[Stored data]

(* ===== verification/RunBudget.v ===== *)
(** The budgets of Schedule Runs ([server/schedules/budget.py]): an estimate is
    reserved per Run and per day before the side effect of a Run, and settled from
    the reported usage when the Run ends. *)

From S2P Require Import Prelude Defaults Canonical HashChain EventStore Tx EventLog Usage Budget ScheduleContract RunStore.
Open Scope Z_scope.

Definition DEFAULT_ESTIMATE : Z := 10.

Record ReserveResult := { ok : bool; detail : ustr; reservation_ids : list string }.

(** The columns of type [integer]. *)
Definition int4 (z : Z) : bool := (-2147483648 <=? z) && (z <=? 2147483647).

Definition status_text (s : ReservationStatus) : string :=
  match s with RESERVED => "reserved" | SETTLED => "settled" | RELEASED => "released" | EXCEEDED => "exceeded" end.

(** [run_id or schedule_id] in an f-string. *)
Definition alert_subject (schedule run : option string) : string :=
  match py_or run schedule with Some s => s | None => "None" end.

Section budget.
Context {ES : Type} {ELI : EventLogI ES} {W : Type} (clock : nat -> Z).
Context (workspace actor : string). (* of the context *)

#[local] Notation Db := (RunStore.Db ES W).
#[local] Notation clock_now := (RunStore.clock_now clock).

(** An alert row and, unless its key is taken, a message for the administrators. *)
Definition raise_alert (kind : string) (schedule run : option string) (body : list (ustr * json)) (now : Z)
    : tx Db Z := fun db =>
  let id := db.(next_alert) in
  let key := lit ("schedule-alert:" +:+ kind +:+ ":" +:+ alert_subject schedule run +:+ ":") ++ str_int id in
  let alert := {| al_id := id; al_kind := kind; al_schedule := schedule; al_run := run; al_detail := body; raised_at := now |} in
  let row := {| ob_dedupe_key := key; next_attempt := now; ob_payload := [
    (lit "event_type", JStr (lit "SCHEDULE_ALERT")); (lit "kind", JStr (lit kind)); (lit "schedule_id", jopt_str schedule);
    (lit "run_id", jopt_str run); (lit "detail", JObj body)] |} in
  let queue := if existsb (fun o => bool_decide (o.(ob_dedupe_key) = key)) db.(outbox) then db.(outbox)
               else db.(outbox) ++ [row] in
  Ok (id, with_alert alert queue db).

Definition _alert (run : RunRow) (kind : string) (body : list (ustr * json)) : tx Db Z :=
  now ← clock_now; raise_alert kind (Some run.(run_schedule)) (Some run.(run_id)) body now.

--

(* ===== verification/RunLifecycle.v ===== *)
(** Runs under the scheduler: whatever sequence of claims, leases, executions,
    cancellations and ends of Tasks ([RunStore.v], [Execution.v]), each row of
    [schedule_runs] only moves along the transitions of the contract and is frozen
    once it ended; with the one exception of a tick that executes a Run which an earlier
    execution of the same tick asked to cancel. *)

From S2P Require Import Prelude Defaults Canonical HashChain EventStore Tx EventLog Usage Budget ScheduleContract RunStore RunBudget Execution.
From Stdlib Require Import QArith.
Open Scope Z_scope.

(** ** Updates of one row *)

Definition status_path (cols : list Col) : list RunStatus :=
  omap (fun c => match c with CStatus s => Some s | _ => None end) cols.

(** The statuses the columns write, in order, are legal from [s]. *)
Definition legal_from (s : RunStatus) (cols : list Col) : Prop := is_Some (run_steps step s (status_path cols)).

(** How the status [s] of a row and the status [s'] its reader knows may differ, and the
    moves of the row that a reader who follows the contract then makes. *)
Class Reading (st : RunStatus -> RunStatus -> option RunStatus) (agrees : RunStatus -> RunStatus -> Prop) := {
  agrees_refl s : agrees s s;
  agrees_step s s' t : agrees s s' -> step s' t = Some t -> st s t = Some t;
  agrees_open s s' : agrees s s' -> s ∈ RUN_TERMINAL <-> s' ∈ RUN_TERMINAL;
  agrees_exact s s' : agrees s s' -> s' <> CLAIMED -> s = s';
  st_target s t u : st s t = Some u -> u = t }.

* * *

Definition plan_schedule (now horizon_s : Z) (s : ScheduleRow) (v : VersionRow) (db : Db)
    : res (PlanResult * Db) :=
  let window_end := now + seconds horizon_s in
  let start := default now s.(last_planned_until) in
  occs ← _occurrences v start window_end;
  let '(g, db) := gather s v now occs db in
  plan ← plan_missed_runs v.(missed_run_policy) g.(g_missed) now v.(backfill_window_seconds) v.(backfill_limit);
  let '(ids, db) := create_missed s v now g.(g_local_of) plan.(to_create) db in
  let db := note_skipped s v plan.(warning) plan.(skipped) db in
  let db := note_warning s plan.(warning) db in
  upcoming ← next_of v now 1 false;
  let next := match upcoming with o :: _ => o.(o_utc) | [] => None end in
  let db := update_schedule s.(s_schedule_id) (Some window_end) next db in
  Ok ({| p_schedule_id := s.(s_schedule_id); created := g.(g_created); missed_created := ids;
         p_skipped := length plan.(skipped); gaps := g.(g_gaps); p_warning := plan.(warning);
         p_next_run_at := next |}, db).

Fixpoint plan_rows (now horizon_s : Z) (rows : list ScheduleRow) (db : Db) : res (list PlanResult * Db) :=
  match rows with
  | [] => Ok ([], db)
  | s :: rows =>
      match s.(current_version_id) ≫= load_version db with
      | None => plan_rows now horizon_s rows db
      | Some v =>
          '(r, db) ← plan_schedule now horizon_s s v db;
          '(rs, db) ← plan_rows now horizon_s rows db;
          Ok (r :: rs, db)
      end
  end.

→ **Work task**
Please go through the data above and copy every line that has the word "Context".

→ **Result of this exercise**
Context {ES : Type} {ELI : EventLogI ES} {W : Type} (clock : nat -> Z).
Context (workspace actor : string). (* of the context *)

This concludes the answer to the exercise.